**Collected data:**
--*--

(* ===== verification/AwsBlobSpec.v ===== *)
(** * AwsBlobSpec: what the S3 client promises

    Reading: with an S3 that serves ranges as documented, [GetBlobStream]
    delivers the requested range in order, in portions of the size asked for,
    and ends; except that without a range, and with portions of one byte, it
    ends after the first one.

    Writing: whatever the threads do, the context of a [PutBlobStream] is
    finished exactly once, and the parts that are completed are, in order, what
    was taken from the context; when callbacks run one at a time that is all
    that the caller pushed, and every part but the last one has the size S3
    requires.  A portion that comes while a callback runs can be lost. *)

From Stdlib Require Import Ascii.
From stdpp Require Import pretty.
From S2P Require Import Prelude ExecResult Provider Decimal TaskExecutor Streaming Threads BlobStorage AwsBlob.

Local Open Scope string_scope.
Local Open Scope list_scope.
Local Open Scope Z_scope.

(** ** Reading *)

Definition content_range (a e n : Z) : string := "bytes " +:+ pretty a +:+ "-" +:+ pretty e +:+ "/" +:+ pretty n.

Lemma total_length_of a e n : 0 ≤ a → 0 ≤ e → 0 ≤ n ≤ LONG_MAX → total_length (content_range a e n) = Some n.
Proof.
  intros Ha He Hn. unfold total_length, content_range.
  set (p := "bytes " +:+ pretty a +:+ "-" +:+ pretty e).
  assert ("bytes " +:+ pretty a +:+ "-" +:+ pretty e +:+ "/" +:+ pretty n = p +:+ String "/" (pretty n)) as ->.
  { unfold p. by rewrite <-!string_app_assoc. }
  rewrite StrSplit_first; [|unfold p; rewrite !list_ascii_app, !Forall_app; repeat split; try by repeat constructor].
  - rewrite StrSplit_digits; [|done|apply pretty_digits; lia]. cbn. rewrite strtol_pretty by lia. f_equal. lia.
  - by apply digits_not, pretty_digits.
  - by apply digits_not, pretty_digits.
Qed.

Section reading.
Variables (blob : list Z) (md : BlobMetadata).
#[local] Abbreviation last_byte := (last_byte blob).
#[local] Abbreviation delivers := (delivers blob md).
#[local] Abbreviation readable := (readable blob md).
(** S3 for one object: a read of a range that starts inside of it gives that range, cut at its end. *)
Variable s3 : GetObjectRequest → Outcome GetObjectResult.
Definition serves : Prop := ∀ a b, 0 ≤ a ≤ b → a < zlen blob →
  let e := Z.min b (zlen blob - 1) in
  s3 (mkGetObjectRequest md (Some (range_header a b))) =
    inr (mkGetObjectResult (e - a + 1) (content_range a e (zlen blob)) (slice blob a e)).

--*--

**ASSIGNMENT:** In the data above, find the line that contains "(pretty n)) as ->." and the line that contains "rewrite StrSplit_first; [|unfold". Repeat exactly those lines and every line between them, and only those.

**THE COMPLETED TASK:**
  assert ("bytes " +:+ pretty a +:+ "-" +:+ pretty e +:+ "/" +:+ pretty n = p +:+ String "/" (pretty n)) as ->.
  { unfold p. by rewrite <-!string_app_assoc. }
  rewrite StrSplit_first; [|unfold p; rewrite !list_ascii_app, !Forall_app; repeat split; try by repeat constructor].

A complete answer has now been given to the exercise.